PROBLEM TO WORK ON |
Although the data below holds other lines too, output only those from the line with "A) (P : mem" up to and including the line with "guar G c -> (forall", exactly as they appear.

DATA LISTING |

Definition rd_slot (s : slot) : M fat_ptr.t :=
  atomic (fun m => match get_slot s m with Ok p => Ok (p, m) | Throw e => Throw e end).
Definition wr_slot (s : slot) (p : fat_ptr.t) : M unit :=
  atomic (fun m => match get_slot s m with Ok _ => Ok (tt, set_slot s p m) | Throw e => Throw e end).
Definition cas_slot (s : slot) (old new : fat_ptr.t) : M bool :=
  atomic (fun m => match get_slot s m with
    | Ok p => if fat_ptr.eqb p old then Ok (true, set_slot s new m) else Ok (false, m)
    | Throw e => Throw e
    end).

End accesses.

(** ** Contexts under updates *)

Section ctx_lemmas.
Context `{PL : Platform}.

Lemma ctx_upd_eq i g m : ctx (upd_ctx i g m) i = g (ctx m i).
Proof. unfold ctx at 1, upd_ctx. cbn. by rewrite lookup_insert_eq. Qed.

Lemma ctx_upd_ne i j g m : i <> j -> ctx (upd_ctx i g m) j = ctx m j.
Proof. intros. unfold ctx at 1, upd_ctx. cbn. by rewrite lookup_insert_ne. Qed.

Lemma ctx_upd_obj a g m i : ctx (upd_obj a g m) i = ctx m i.
Proof. done. Qed.

(** A context field that an update does not touch. *)
Lemma ctx_upd_field {A} (f : xid_context.t -> A) i g m j :
  (forall c, f (g c) = f c) -> f (ctx (upd_ctx i g m) j) = f (ctx m j).
Proof.
  intros H. destruct (decide (i = j)) as [->|].
  - by rewrite ctx_upd_eq.
  - by rewrite ctx_upd_ne.
Qed.

End ctx_lemmas.

(** ** Triples for arbitrary interference *)

Section triples.
Context `{PL : Platform}.

(** If [P] holds and the program finishes, [Q] holds of result and memory. *)
Definition hoare {A} (P : mem -> Prop) (c : M A) (Q : A -> mem -> Prop) : Prop :=
  forall m t, P m -> match c m t with Ok (a, (m', _)) => Q a m' | Throw _ => True end.

(** The other threads keep [P]. *)
Definition stable (P : mem -> Prop) : Prop := forall t m, P m -> P (interfere t m).

Lemma hoare_pre {A} (P P' : mem -> Prop) (c : M A) Q :
  (forall m, P m -> P' m) -> hoare P' c Q -> hoare P c Q.
Proof. intros H Hc m t Hm. apply Hc, H, Hm. Qed.

Lemma hoare_post {A} (P : mem -> Prop) (c : M A) (Q Q' : A -> mem -> Prop) :
  hoare P c Q' -> (forall a m, Q' a m -> Q a m) -> hoare P c Q.
Proof.
  intros Hc H m t Hm. specialize (Hc m t Hm).
  destruct (c m t) as [[a [m' t']]|]; auto.
Qed.

Lemma hoare_ret {A} (P : mem -> Prop) (a : A) Q : (forall m, P m -> Q a m) -> hoare P (ret a) Q.
Proof. intros H m t Hm. by apply H. Qed.

Lemma hoare_throw {A} (P : mem -> Prop) e (Q : A -> mem -> Prop) : hoare P (throw e) Q.
Proof. by intros m t Hm. Qed.

Lemma hoare_bind {A B} (P : mem -> Prop) (c : M A) (k : A -> M B) R Q :
  hoare P c R -> (forall a, hoare (R a) (k a) Q) -> hoare P (bind c k) Q.
Proof.
  intros Hc Hk m t Hm. unfold bind. specialize (Hc m t Hm).
  destruct (c m t) as [[a [m' t']]|]; [|done]. by apply Hk.
Qed.

(** Programs that agree everywhere. *)
Lemma bind_assoc {A B C} (c : M A) (k : A -> M B) (l : B -> M C) m t :
  bind (bind c k) l m t = bind c (fun a => bind (k a) l) m t.
Proof. unfold bind. by destruct (c m t) as [[a [m' t']]|]. Qed.

Lemma hoare_ext {A} (P : mem -> Prop) (c c' : M A) Q :
  (forall m t, c m t = c' m t) -> hoare P c Q -> hoare P c' Q.
Proof. intros E H m t Hm. rewrite <- E. by apply H. Qed.

Lemma hoare_pure {A} (φ : Prop) (P : mem -> Prop) (c : M A) Q :
  (φ -> hoare P c Q) -> hoare (fun m => P m /\ φ) c Q.
Proof. intros H m t [Hm Hφ]. by apply H. Qed.

Lemma hoare_ex {A X} (P : X -> mem -> Prop) (c : M A) Q :
  (forall y, hoare (P y) c Q) -> hoare (fun m => exists y, P y m) c Q.
Proof. intros H m t [y Hm]. by apply (H y). Qed.

Lemma hoare_seq {A B} (P : mem -> Prop) (c : M A) (k : A -> M B) Q :
  hoare P c (fun _ => P) -> (forall a, hoare P (k a) Q) -> hoare P (bind c k) Q.
Proof. intros. by eapply hoare_bind. Qed.

Lemma hoare_atomic {A} (P : mem -> Prop) (f : mem -> res (A * mem)) Q :
  stable P ->
  (forall m a m', P m -> f m = Ok (a, m') -> Q a m') ->
  hoare P (atomic f) Q.
Proof.
  intros Hs Hf m t Hm. unfold atomic. specialize (Hs t m Hm).
  destruct (f (interfere t m)) as [[a m']|] eqn:E; [|done]. exact (Hf _ _ _ Hs E).
Qed.

Lemma hoare_assert (P : mem -> Prop) b Q :
  (b = true -> forall m, P m -> Q tt m) -> hoare P (always_assert b) Q.
Proof. intros H. destruct b; simpl; [apply hoare_ret; by apply H|apply hoare_throw]. Qed.

Lemma hoare_lift {A} (P : mem -> Prop) (r : res A) Q :
  (forall a m, r = Ok a -> P m -> Q a m) -> hoare P (lift r) Q.
Proof. intros H. destruct r; simpl; [apply hoare_ret; auto|apply hoare_throw]. Qed.

Lemma hoare_loop {S A} n (body : S -> M (S + A)) s (I : S -> mem -> Prop) Q :
  (forall s, hoare (I s) (body s)
     (fun r m => match r with inl s' => I s' m | inr a => Q a m end)) ->
  hoare (I s) (loop n body s) Q.
Proof.
  intros Hb. revert s. induction n as [|n IH]; intros s; simpl.
  - apply hoare_throw.
  - eapply hoare_bind; [apply Hb|]. intros [s'|a]; [apply IH|by apply hoare_ret].
Qed.

(** [I done s] holds when the elements [done] have been processed. *)
Lemma hoare_for_each {X S A} (l : list X) (body : X -> S -> M (S + A)) s
    (I : list X -> S -> mem -> Prop) (Q : S + A -> mem -> Prop) :
  (forall pre x suf s, l = pre ++ x :: suf ->
     hoare (I pre s) (body x s)
       (fun r m => match r with inl s' => I (pre ++ [x]) s' m | inr a => Q (inr a) m end)) ->
  (forall s m, I l s m -> Q (inl s) m) ->
  hoare (I [] s) (for_each l body s) Q.
Proof.
  intros Hb HQ.
  enough (forall suf pre s, l = pre ++ suf -> hoare (I pre s) (for_each suf body s) Q) as H by by apply H.
  induction suf as [|x suf IH]; intros pre s' ->; simpl.
  - apply hoare_ret. rewrite app_nil_r in HQ. auto.
  - eapply hoare_bind; [by eapply Hb|]. intros [s''|a]; [|by apply hoare_ret].
    apply IH. by rewrite <- app_assoc.
Qed.

Lemma hoare_rd {A} (P : mem -> Prop) (f : mem -> A) Q :
  stable P -> (forall m, P m -> Q (f m) m) -> hoare P (rd f) Q.
Proof. intros Hs H. apply hoare_atomic; [done|]. intros m a m' Hm [= <- <-]. by apply H. Qed.

Lemma hoare_wr (P : mem -> Prop) g Q :
  stable P -> (forall m, P m -> Q tt (g m)) -> hoare P (wr g) Q.
Proof. intros Hs H. apply hoare_atomic; [done|]. intros m a m' Hm [= <- <-]. by apply H. Qed.

End triples.

(** ** Guarantees

    [guar G c]: every write [c] performs is a [G] step, whatever it reads.  So
    a property that both the other threads and [G] keep holds throughout,
    which [guar_inv] says; [guar] itself is proved by following the structure
    of the program (tactic [guar]). *)

Section guarantee.
Context `{PL : Platform}.
Implicit Types G : mem -> mem -> Prop.

Definition guar {A} G (c : M A) : Prop :=
  forall P : mem -> Prop,
    stable P -> (forall m m', P m -> G m m' -> P m') -> hoare P c (fun _ => P).

Lemma guar_inv {A} G (c : M A) (P : mem -> Prop) :
  guar G c -> stable P -> (forall m m', P m -> G m m' -> P m') -> hoare P c (fun _ => P).
Proof. intros H. apply H. Qed.

Lemma guar_ret {A} G (a : A) : guar G (ret a).
Proof. intros P _ _. by apply hoare_ret. Qed.

Lemma guar_throw {A} G e : guar G (throw (A := A) e).
Proof. intros P _ _. apply hoare_throw. Qed.

Lemma guar_bind {A B} G (c : M A) (k : A -> M B) :
  guar G c -> (forall a, guar G (k a)) -> guar G (bind c k).
Proof. intros Hc Hk P Hs HG. eapply hoare_bind; [by apply Hc|]. intros a. by apply Hk. Qed.

Lemma guar_atomic {A} G (f : mem -> res (A * mem)) :
  (forall m a m', f m = Ok (a, m') -> m' = m \/ G m m') -> guar G (atomic f).
Proof.
  intros H P Hs HG. apply hoare_atomic; [done|]. intros m a m' Hm E.
  destruct (H _ _ _ E) as [->|HGm]; [done|by eapply HG].
Qed.

Lemma guar_loop {S A} G n (body : S -> M (S + A)) s :
  (forall s, guar G (body s)) -> guar G (loop n body s).
Proof.
  intros H P Hs HG. apply (hoare_loop n body s (fun _ => P)). intros s'.
  eapply hoare_post; [by apply H|]. by intros [].
Qed.

Lemma guar_for_each {X S A} G (l : list X) (body : X -> S -> M (S + A)) s :
  (forall x s, x ∈ l -> guar G (body x s)) -> guar G (for_each l body s).
Proof.
  intros H P Hs HG. apply (hoare_for_each l body s (fun _ _ => P)); [|done].
  intros pre x suf s' ->. eapply hoare_post; [apply H; [set_solver|done..]|]. by intros [].
Qed.

Lemma guar_weaken {A} G G' (c : M A) :
  (forall m m', G m m' -> G' m m') -> guar G c -> guar G' c.
Proof. intros HG H P Hs HP. apply H; eauto. Qed.

Lemma guar_rd {A} G (f : mem -> A) : guar G (rd f).
Proof. apply guar_atomic. intros m a m' [= <- <-]. by left. Qed.

Lemma guar_wr G g : (forall m, G m (g m)) -> guar G (wr g).
Proof. intros H. apply guar_atomic. intros m a m' [= <- <-]. by right. Qed.

Lemma guar_assert G b : guar G (always_assert b).
Proof. destruct b; [apply guar_ret|apply guar_throw]. Qed.

Lemma guar_lift {A} G (r : res A) : guar G (lift r).
Proof. destruct r; [apply guar_ret|apply guar_throw]. Qed.

Lemma guar_rd_ctx {A} G i (f : xid_context.t -> A) : guar G (rd_ctx i f).
Proof. apply guar_rd. Qed.

Lemma guar_rd_obj {A} G a (f : object.t -> A) : guar G (rd_obj a f).
Proof. apply guar_atomic. intros m x m' E. destruct (objects m !! a); simplify_eq. by left. Qed.

Lemma guar_rd_tuple {A} G a (f : dbtuple.t -> A) : guar G (rd_tuple a f).
Proof. apply guar_rd_obj. Qed.

Lemma guar_rd_txn {A} G a (f : transaction.t -> A) : guar G (rd_txn a f).
Proof. apply guar_atomic. intros m x m' E. destruct (txns m !! a); simplify_eq. by left. Qed.

Lemma guar_rd_slot G s : guar G (rd_slot s).
Proof. apply guar_atomic. intros m x m' E. destruct (get_slot s m); simplify_eq. by left. Qed.

Lemma guar_wr_ctx G i g : (forall m, G m (upd_ctx i g m)) -> guar G (wr_ctx i g).
Proof. apply guar_wr. Qed.

Lemma guar_wr_obj G a g : (forall m, G m (upd_obj a g m)) -> guar G (wr_obj a g).
Proof.
  intros H. apply guar_atomic. intros m x m' E.
  destruct (objects m !! a); simplify_eq. by right.
Qed.

Lemma guar_cas_obj G a f old g : (forall m, G m (upd_obj a g m)) -> guar G (cas_obj a f old g).
Proof.
  intros H. apply guar_atomic. intros m x m' E.
  destruct (objects m !! a) as [o|]; [|done].
  destruct (f o =? old); simplify_eq; [by right|by left].
Qed.

Lemma guar_wr_txn G a g : (forall m, G m (upd_txn a g m)) -> guar G (wr_txn a g).
Proof.
  intros H. apply guar_atomic. intros m x m' E.
  destruct (txns m !! a); simplify_eq. by right.
Qed.

Lemma guar_wr_slot G s p : (forall m, G m (set_slot s p m)) -> guar G (wr_slot s p).
Proof.
  intros H. apply guar_atomic. intros m x m' E.
  destruct (get_slot s m); simplify_eq. by right.
Qed.

End guarantee.

(** Writes that touch no context. *)
Definition same_contexts `{BE : Backend} (m m' : mem) : Prop := contexts m' = contexts m.

Create HintDb guar.
#[export] Hint Resolve guar_ret guar_throw guar_rd guar_assert guar_lift guar_rd_ctx guar_rd_obj
  guar_rd_tuple guar_rd_txn guar_rd_slot : guar.

(** Follows a program down to its writes; what is left are their [G] steps. *)
Ltac guar_step :=
  match goal with
  | |- guar _ (bind _ _) => apply guar_bind; [|intros]
  | |- guar _ (loop _ _ _) => apply guar_loop; intros
  | |- guar _ (for_each _ _ _) => apply guar_for_each; intros
  | |- guar _ (match ?x with _ => _ end) => destruct x
  | |- guar _ _ => solve [auto with guar]
  | |- guar _ (wr_ctx _ _) => apply guar_wr_ctx; intros
  | |- guar _ (wr_tuple _ _) => apply guar_wr_obj; intros
  | |- guar _ (wr_obj _ _) => apply guar_wr_obj; intros
  | |- guar _ (cas_obj _ _ _ _) => apply guar_cas_obj; intros
  | |- guar _ (wr_txn _ _) => apply guar_wr_txn; intros
  | |- guar _ (wr_slot _ _) => apply guar_wr_slot; intros
  | |- guar _ (wr _) => apply guar_wr; intros
  end.
Ltac guar := repeat guar_step.

(** ** Possible results

    [yields Φ c]: whatever the memory, a result of [c] satisfies [Φ]. *)

Section yields.
Context `{PL : Platform}.

Definition yields {A} (Φ : A -> Prop) (c : M A) : Prop :=
  forall m t, match c m t with Ok (a, _) => Φ a | Throw _ => True end.

Lemma hoare_yields {A} (P : mem -> Prop) (c : M A) (Q : A -> mem -> Prop) Φ :
  hoare P c Q -> yields Φ c -> hoare P c (fun a m => Q a m /\ Φ a).
Proof.
  intros Hc Hy m t Hm. specialize (Hc m t Hm). specialize (Hy m t).
  destruct (c m t) as [[a [m' t']]|]; auto.
Qed.

Lemma yields_ret {A} (Φ : A -> Prop) a : Φ a -> yields Φ (ret a).
Proof. intros H m t. done. Qed.

Lemma yields_throw {A} (Φ : A -> Prop) e : yields Φ (throw e).
Proof. intros m t. done. Qed.

Lemma yields_bind {A B} (Ψ : A -> Prop) (Φ : B -> Prop) (c : M A) (k : A -> M B) :
  yields Ψ c -> (forall a, Ψ a -> yields Φ (k a)) -> yields Φ (bind c k).
Proof.
  intros Hc Hk m t. unfold bind. specialize (Hc m t).
  destruct (c m t) as [[a [m' t']]|]; [|done]. by apply Hk.
Qed.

RESULT |
Lemma guar_inv {A} G (c : M A) (P : mem -> Prop) :
  guar G c -> stable P -> (forall m m', P m -> G m m' -> P m') -> hoare P c (fun _ => P).
Proof. intros H. apply H. Qed.

Lemma guar_ret {A} G (a : A) : guar G (ret a).
Proof. intros P _ _. by apply hoare_ret. Qed.

Lemma guar_throw {A} G e : guar G (throw (A := A) e).
Proof. intros P _ _. apply hoare_throw. Qed.

Lemma guar_bind {A B} G (c : M A) (k : A -> M B) :
  guar G c -> (forall a, guar G (k a)) -> guar G (bind c k).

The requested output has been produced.